Brian McCardie, Glaswegian actor best known as the menacing Tommy in Line of Duty – obituary

Brian McCardie: he left Hollywood after four years, having 'found it quite sordid and Machiavellian'
Brian McCardie: he left Hollywood after four years, having 'found it quite sordid and Machiavellian' - UNPIXS

Brian McCardie, the Glaswegian actor, who has died aged 59, first came to the attention of television viewers in a role on the right side of the law, the baby-faced, cheekily named PC Ronnie Barker in Phil Redmond’s Liverpool-set police series Waterfront Beat (1990-91).

But he left behind the rookie officer – frequently the victim of pranks by his colleagues – to become one of the small screen’s most prolific baddies. “I have a gravelly voice and my accent can come across quite aggressively if required,” he told Radio Times.

He made his most lasting impression in the writer Jed Mercurio’s hit police drama Line of Duty, despite acting in only three episodes over the first two series (2012-14). As Tommy Hunter, the cruel boss of an organised crime group, his shadow looms over many of those investigated by AC-12, the police anti-corruption unit. He is behind the killing of a bent copper’s girlfriend – and dog – as well as controlling other corrupt officers, drug-dealing and money-laundering.

When Mercurio asked how he thought the character should look, McCardie replied: “Like Eddie Large from Little & Large, with the Pringle V-neck, curly hair, a little bit fat. There’s one of these guys in every major town.”

Despite his own murder at the start of the second series, Tommy haunted subsequent storylines.
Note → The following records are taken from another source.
(** s.persist(s.state), where a failure makes the handle unusable. *)
Definition persist_or_fail (st : state) : M unit := fun io s d =>
  match persist io (s_key s) st d with
  | (Ok _, d') => (Ok tt, (set_state s st, d'))
  | (Err e, d') => (Err e, (fail_store (set_state s st), d'))
  end.

Definition set_operations (st : state) (ops : gmap string storedOperation) : state :=
  mkState (Disabled st) (Version st) (st_Binding st) ops.
Definition stored_key (stored : storedOperation) : string :=
  operationKey (o_ProjectID (so_Operation stored)) (o_AskID (so_Operation stored)).

(** (s *Store) save; the clones of the source are copies of immutable values. *)
Definition save (stored : storedOperation) : M Operation :=
  let^ st := m_state in
  let^ _ := persist_or_fail (set_operations st (<[stored_key stored := stored]> (Operations st))) in
  m_ret (so_Operation stored).

(** (s *Store) get. *)
Definition get (project ask : string) : M storedOperation :=
  let^ _ := m_guard (validID project false && validID ask true) ErrInvalid in
  let^ st := m_state in
  match Operations st !! operationKey project ask with
  | Some o => m_ret o
  | None => m_err ErrNotFound
  end.

(** The first operation of the range with this ASK. *)
Definition find_ask (order : list string) (ops : gmap string storedOperation) (ask : string) : option storedOperation :=
  head (filter (fun stored => o_AskID (so_Operation stored) = ask) (omap (fun k => ops !! k) order)).

Definition ReserveWithID (project recipient ask prompt : string) : M Operation := fun io =>
  (let^ _ := load in
   let^ st := m_state in
   let^ _ := m_guard (negb (Disabled st)) ErrDisabled in
   let^ _ := m_guard (validID project false && validID recipient false && validID ask true &&
                      validText prompt MaxPromptChars) ErrInvalid in
   let promptDigest := digest (bytes_of prompt) in
   match find_ask (io_range io (dom (Operations st))) (Operations st) ask with
   | Some stored =>
       let o := so_Operation stored in
       let^ _ := m_guard (negb (negb (str_eqb (o_ProjectID o) project) || negb (str_eqb (o_RecipientID o) recipient) ||
                                negb (str_eqb (o_PromptDigest o) promptDigest) ||
                                negb (str_eqb (so_Prompt stored) prompt))) ErrConflict in
       m_ret o
   | None => save (mkStored (mkOperation project ask recipient promptDigest Reserved "" None None) prompt)
   end) io.

(** Reserve; [id] is uuid.NewV7. *)
Definition Reserve (id : option string) (project recipient prompt : string) : M Operation :=
  match id with
  | None => m_err ErrIO
  | Some id => ReserveWithID project recipient id prompt
  end.

Definition Get (project ask : string) : M Operation :=
  let^ _ := load in
  let^ o := get project ask in
  m_ret (so_Operation o).

Definition known_phase (p : Phase) : bool := match p with OtherPhase _ => false | _ => true end.

(** The rows are ordered by operation key, the key of the map. *)
Definition key_le (a b : string * storedOperation) : Prop := String.le a.1 b.1.
#[export] Instance key_le_dec a b : Decision (key_le a b).
Proof. unfold key_le. apply _. Defined.
(** A new goroutine holds no permit. *)
Lemma start_threads std threads log gs p : entry p -> threads_ok std threads log gs ->
  threads_ok std (threads ++ [p]) log (gs ++ [ghost0]).
Proof.
  intros Hentry [Hk Hg He Hc]. split.
  - apply Forall2_app; [done|]. constructor; [|constructor]. by apply entry_disciplined.
  - apply Forall_app. split; [done|]. apply Forall_singleton. by split_and!.
  - done.
  - intros p' a. specialize (Hc p' a). unfold claims in *. rewrite tally_app.
    change (count (holds_permit p' a) [ghost0]) with 0%nat. lia.
Qed.

(** A call that the store does not answer. *)
Lemma environment_step_ok {A} w o i (c : Call A) k a ctl : world_ok w o -> w_threads w !! i = Some (Do c k) -> store_method c = None ->
  world_ok (mkWorld (w_disk w) (w_store w) ctl (<[i := k a]> (w_threads w)) (w_log w ++ events c a)) o.
Proof.
  intros Hw Hi Hm. destruct Hw as [? ? Ht|std ? ? Ht|key stv std s0 gs Hs0 Hl Hth]; [by rewrite Ht in Hi..|].
  destruct (environment_post _ Hm) as (Has & Hgr & Hpost).
  destruct (thread_step std std _ _ _ i c k a ltac:(done) Hth Hi (Has a)) as [gs' Hth']; [by eauto|done|].
  by eapply world_open.
Qed.

(** The file system persists an entry. *)
Lemma flush_step_ok w o name : world_ok w o ->
  exists o', world_ok (mkWorld (flush name (w_disk w)) (w_store w) (w_controller w) (w_threads w) (w_log w)) o' /\ later o o'.
Proof.
  intros Hw. destruct Hw as [Hd Hs Ht Hlog|std Hd Hs Ht Hth|key stv std s0 gs Hs0 Hl Hth].
  - destruct (flush_ok b name _ _ Hd) as (o' & Hd' & Hlater). exists o'. split; [|done]. destruct o' as [st|].
    + apply world_closed; try done. cbn. rewrite Hlog. apply threads_none.
    + by apply world_blank.
  - destruct (flush_ok b name _ _ Hd) as (o' & Hd' & Hlater).
    destruct (Hlater std eq_refl) as (std' & -> & Hadv). exists (Some std'). split; [|done].
    apply world_closed; try done. by eapply threads_advance.
  - destruct (flush_linked name _ _ _ _ _ Hl) as (std' & Hl' & Hadv). exists (Some std'). split; [|intros ? [= <-]; eauto].
    eapply world_open; [done|done|]. by eapply threads_advance.
Qed.

(** The process ends, perhaps with power loss. *)
Lemma end_step_ok w o d' : world_ok w o -> disk_ok b d' o -> world_ok (mkWorld d' None NewController [] (w_log w)) o.
Proof.
  intros Hw Hd'. destruct Hw as [Hd Hs Ht Hlog|std Hd Hs Ht Hth|key stv std s0 gs Hs0 Hl Hth].
  - by apply world_blank.
  - by apply world_closed.
  - apply world_closed; [done|done|done|]. by eapply threads_end.
Qed.

Lemma world_disk w o : world_ok w o -> disk_ok b (w_disk w) o.
Proof. intros []; [done|done|]. by eapply linked_disk. Qed.

Lemma step_ok w w' o : world_ok w o -> step b w w' -> exists o', world_ok w' o' /\ later o o'.
Proof.
  intros Hw Hstep. destruct Hstep as [io r d' Hnone Hopen|s p Hs Hentry|i A c k m io s a s' d' Hi Hm Hs Hio Hrun|i A c k f a c' Hi Hm Hf
    |i A c k a Hi Hm Hm' Ha|name| |].
  - by eapply open_step_ok.
  - destruct Hw as [|std|key stv std s0 gs Hs0 Hl Hth]; [congruence..|]. exists (Some std). split; [|apply later_refl].
    eapply (world_open _ key stv std s0 (gs ++ [ghost0])); [done|done|]. by apply start_threads.
  - destruct Hw as [|std|key stv std s0 gs Hs0 Hl Hth]; [congruence..|]. rewrite Hs in Hs0. injection Hs0 as <-.
    destruct (store_call_ok _ _ Hm _ _ _ _ _ _ _ _ _ Hio Hl Hrun) as (stv' & std' & Hl' & Hadv & Has & Hev & Hgh & Hgr & _).
    destruct (thread_step std std' _ _ _ i c k a Hadv Hth Hi Has) as [gs' Hth']; [by auto|done|].
    exists (Some std'). split; [by eapply world_open | intros ? [= <-]; eauto].
  - exists o. split; [|apply later_refl]. by eapply environment_step_ok, controller_is_not_store.
  - exists o. split; [|apply later_refl]. by eapply environment_step_ok.
  - by apply flush_step_ok.
  - exists o. split; [|apply later_refl]. by eapply end_step_ok, world_disk.
  - exists o. split; [|apply later_refl]. by eapply end_step_ok, power_loss_ok, world_disk.
Qed.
When in 2021 Line of Duty fans saw him as the drug-dealing prison overlord Jackson Jones in Jimmy McGovern’s hard-hitting drama Time, alongside Sean Bean and Stephen Graham, some took to social media with comments such as: “Is that the ghost of Tommy Hunter? They don’t want to mess with him.”
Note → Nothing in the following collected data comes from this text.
(* ===== verification/Authority.v ===== *)
(** * The native authority ledger (src/fabric/registry)

    native_authority.go, purpose_generation.go, native_authority_recovery.go and
    current_actor.go: a domain's root keeps keyed records, each revision signed
    by the root key and chained to the previous head by SHA-256. Callbacks run
    inside one SQL transaction ([AuthorityTx]) that can only read and
    compare-and-set; on reopen the whole signed history is replayed and compared
    with the materialized rows.

    A method of AuthorityTx is a computation of [AM]: it keeps its state on
    errors too, because callbacks may handle an error and go on. This file holds
    the records, their signatures, and the two mutations of the ledger: [cas] and
    the extension mutations with their intrinsic generation. Parameters: ed25519
    ([Ed25519]) and the JSON forms of the stored documents ([AuthorityJson]). *)
From Stdlib Require Import Ascii Strings.Byte ZArith Lia.
From S2P Require Import Prelude GoStrings FabricRef Framing Wire FabricModel SqlTx.
#[local] Open Scope Z_scope.

(** crypto/ed25519. *)
Class Ed25519 := {
  ed_NewKeyFromSeed : list byte -> list byte;
  ed_Public : list byte -> list byte;                          (** private key *)
  ed_Sign : list byte -> list byte -> list byte;               (** private key, message *)
  ed_Verify : list byte -> list byte -> list byte -> bool;     (** public key, message, signature *)
}.

Module Authority.
Import Ref Frames Wire.

(** A NativeAuthorityKind is a string: the constants, and any other text. *)
Inductive NativeAuthorityKind :=
| AuthorityController | AuthorityDeferredAdmission | AuthorityDeferredNotification | AuthorityPurposeGeneration
| AuthorityExtensionConfiguration | AuthorityNativeCheckpoint | AuthorityFederationPeer | AuthorityFederationExposure
| AuthorityFederationInvocation | AuthorityServiceBinding | AuthorityServiceInvocation | AuthorityLocalInstallation
| AuthorityDispatch | AuthorityBinding | AuthorityAdmission | AuthorityOrigin | AuthoritySource | AuthorityRetirement
| OtherKind (s : string).
#[export] Instance kind_eq_dec : EqDecision NativeAuthorityKind.
Proof. solve_decision. Defined.

Definition kind_string (k : NativeAuthorityKind) : string :=
  match k with
  | AuthorityController => "controller" | AuthorityDeferredAdmission => "deferred_admission"
  | AuthorityDeferredNotification => "deferred_notification" | AuthorityPurposeGeneration => "purpose_generation"
  | AuthorityExtensionConfiguration => "extension_configuration" | AuthorityNativeCheckpoint => "native_checkpoint"
  | AuthorityFederationPeer => "federation_peer" | AuthorityFederationExposure => "federation_exposure"
  | AuthorityFederationInvocation => "federation_invocation" | AuthorityServiceBinding => "service_binding"
  | AuthorityServiceInvocation => "service_invocation" | AuthorityLocalInstallation => "local_installation"
  | AuthorityDispatch => "dispatch" | AuthorityBinding => "binding" | AuthorityAdmission => "admission"
  | AuthorityOrigin => "origin" | AuthoritySource => "source" | AuthorityRetirement => "retirement"
  | OtherKind s => s
  end.

Definition validAuthorityKind (k : NativeAuthorityKind) : bool := match k with OtherKind _ => false | _ => true end.

Definition globalAuthorityKind (k : NativeAuthorityKind) : bool :=
  match k with
  | AuthorityDeferredNotification | AuthorityFederationExposure | AuthorityPurposeGeneration | AuthorityDeferredAdmission
  | AuthorityLocalInstallation | AuthorityServiceInvocation | AuthorityFederationInvocation | AuthorityFederationPeer
  | AuthorityController | AuthorityDispatch | AuthorityExtensionConfiguration | AuthorityNativeCheckpoint => true
  | _ => false
  end.

Record AuthorityIdentity := mkIdentity {
  ai_Namespace : string; ai_StoreID : string; ai_Owner : Principal; ai_PublicKey : list byte; ai_KeyRevision : Z }.

Record AuthorityScope := mkScope {
  sc_Endpoint : EndpointRef; sc_ExpectedRevision : string; sc_BindingID : string; sc_HistoryOnly : bool;
  sc_MaxOperations : Z; sc_Timeout : Duration }.

Record AuthorityKey := mkKey { k_Kind : NativeAuthorityKind; k_Endpoint : EndpointRef; k_ID : string }.
#[export] Instance key_eq_dec : EqDecision AuthorityKey.
Proof. solve_decision. Defined.

Definition NUL : ascii := "000".
Definition zero_ref : EndpointRef := mkRef "" "" "".

Definition key_string (k : AuthorityKey) : string :=
  kind_string (k_Kind k) ++ String NUL (ref_String (k_Endpoint k) ++ String NUL (k_ID k)).

(** registry's text. *)
Definition text (s : string) (max : Z) (optional : bool) : bool :=
  (optional || negb (str_eqb s "")) && (len s <=? max) && utf8_valid s &&
  negb (str_existsb (fun c => ceq c NUL || ceq c "010" || ceq c "013") s).

Definition key_valid (domain : string) (k : AuthorityKey) : bool :=
  validAuthorityKind (k_Kind k) && text (k_ID k) 256 false &&
  if globalAuthorityKind (k_Kind k) then str_eqb (ref_String (k_Endpoint k)) ""
  else str_eqb (offerID (k_Endpoint k)) "" && str_eqb (namespace (k_Endpoint k)) domain && negb (str_eqb (ref_String (k_Endpoint k)) "").

Record AuthorityRecord := mkRecord {
  ar_Format : Z; ar_Namespace : string; ar_StoreID : string; ar_KeyRevision : Z; ar_Key : AuthorityKey;
  ar_Revision : Z; ar_PreviousRevision : Z; ar_Sequence : Z; ar_PreviousHead : list byte; ar_Retired : bool;
  ar_Value : list byte; ar_Signature : list byte }.

Record nativeStatement := mkStatement {
  ns_Format : Z; ns_Namespace : string; ns_StoreID : string; ns_KeyRevision : Z; ns_Key : AuthorityKey;
  ns_Revision : Z; ns_PreviousRevision : Z; ns_Sequence : Z; ns_PreviousHead : list byte; ns_Retired : bool;
  ns_ValueDigest : list byte }.

Record purposeGeneration := mkPurpose { pg_Format : Z; pg_Purpose : string; pg_Generation : Z; pg_MutationSequence : Z }.

(** The descriptors of model.go the ledger consults. *)
Record BindingSummary := mkBinding {
  bs_ID : string; bs_Protocol : string; bs_Version : string; bs_Streaming : bool; bs_Cancellation : bool; bs_Idempotency : bool }.
Record EndpointDescriptor := mkEndpoint {
  ed_Ref : EndpointRef; ed_Revision : string; ed_Kind : string; ed_Name : string; ed_Description : string;
  ed_Bindings : list BindingSummary; ed_Metadata : list (string * list byte) }.
Record OfferDescriptor := mkOffer {
  of_Ref : EndpointRef; of_Revision : string; of_Name : string; of_Description : string; of_InputSchema : list byte;
  of_OutputSchema : list byte; of_Examples : list (list byte); of_Tags : list string; of_BindingID : string }.

(** The JSON forms: json.Marshal, and the decoders of the bounded boundary once
    the size bound has passed. *)
Class AuthorityJson := {
  marshal_statement : nativeStatement -> option (list byte);
  marshal_record : AuthorityRecord -> option (list byte);
  unmarshal_record : list byte -> option AuthorityRecord;
  marshal_purpose : purposeGeneration -> option (list byte);
  unmarshal_purpose : list byte -> option purposeGeneration;
  decode_endpoint : list byte -> option EndpointDescriptor;
  decode_offer : list byte -> option OfferDescriptor;
}.

(** Errors: the fabric's own, the driver's, and the context's. *)
Inductive AErr := AFabric (e : Error) | ADriver | AContext.
#[export] Instance aerr_eq_dec : EqDecision AErr.
Proof. solve_decision. Defined.

Definition invalid (m : string) : AErr := AFabric (NewError CodeInvalidInput m).
Definition conflict (m : string) : AErr := AFabric (NewError CodeStaleReference m).
Definition absent : AErr := AFabric (NewError CodeNotFound "Native authority record absent").
Definition isAuthorityNotFound (e : AErr) : bool :=
  match e with AFabric e => bool_decide (err_code e = CodeNotFound) | _ => false end.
Brian McCardie as Detective Bull in Agatha Christie's Murder Is Easy (2023)
Brian McCardie as Detective Bull in Agatha Christie's Murder Is Easy (2023) - Mark Mainz/BBC

“Once you’ve played a couple of psychopaths, the offers keep coming in,” said the actor. With tongue firmly in check, he dressed up in a big blue bird suit for Irn-Bru 32 energy drink commercials in 2006, playing a thug cuckoo called Derek, and growling to a prim librarian: “I’ll shoosh you, ya tweedy auld craw.”

Brian James McCardie was born in Glasgow on January 22 1965 to Moira, née Campbell, a nurse, and Edward McCardie, a toolmaker. He grew up in Carluke, Lanarkshire, attended Our Lady’s High School, Motherwell, and was a voracious reader with an interest in politics and history.

Having acted in school productions and played Jesus in Godspell with a local drama group, he trained at Rose Bruford College of Speech & Drama.

McCardie’s early career was given a boost when he was cast in the 1995 film swashbuckler Rob Roy as Alasdair, younger brother of Liam Neeson’s Scottish clan chief. This led to what should have been the actor’s dream – four years in Hollywood. He appeared alongside Michael Douglas and Val Kilmer in The Ghost and the Darkness (1996), Tom Cruise in Speed 2: Cruise Control (1997) and Courtney Love and Ben and Casey Affleck in 200 Cigarettes (1999).

McCardie as First Officer Murdoch in the 2012 ITV series Titanic
McCardie as First Officer Murdoch in the 2012 ITV series Titanic - ITV Plc

But he hotfooted it back to Britain. “I found it quite sordid and Machiavellian, and I was getting put under pressure to sculpt myself into some type of person who was nothing like me,” said McCardie. He described Speed 2 as both “crap” and “stinking”.

With his return came the transition to screen villain. After guest-starring in Murphy’s Law as an Ulster Loyalist paramilitary (2006), he teamed up with Mark Strong in Channel 4’s feature-length drama Low Winter Sun to play Edinburgh detectives murdering a colleague by drowning him in a lobster tank. Less severe, but still with an air of menace, was his portrayal of the tyrannical widowed father, an Ulster Protestant, bringing up three Catholic daughters in 1920s Liverpool in Lilies (2007).

Later, the 2013 film adaptation of Irvine Welsh’s novel Filth featured McCardie as the Edinburgh detective Dougie Gillman – quick to violence – alongside James McAvoy’s corrupt cop. Of his own role, McCardie told the director before filming that he would “make Begbie [from Trainspotting] look like a Disney character”.

His other screen roles included football hardman Dave Mackay in the 2009 film The Damned United and First Officer Murdoch in the TV mini-series Titanic (2012). He also toured his own one-man show Connolly, about the Irish Republican James Connolly, from 2016. (His parents both had Irish ancestors.) Last year, he was seen as a creepy sex offender in the second series of The Tower.

McCardie is survived by his parents and his two brothers and two sisters.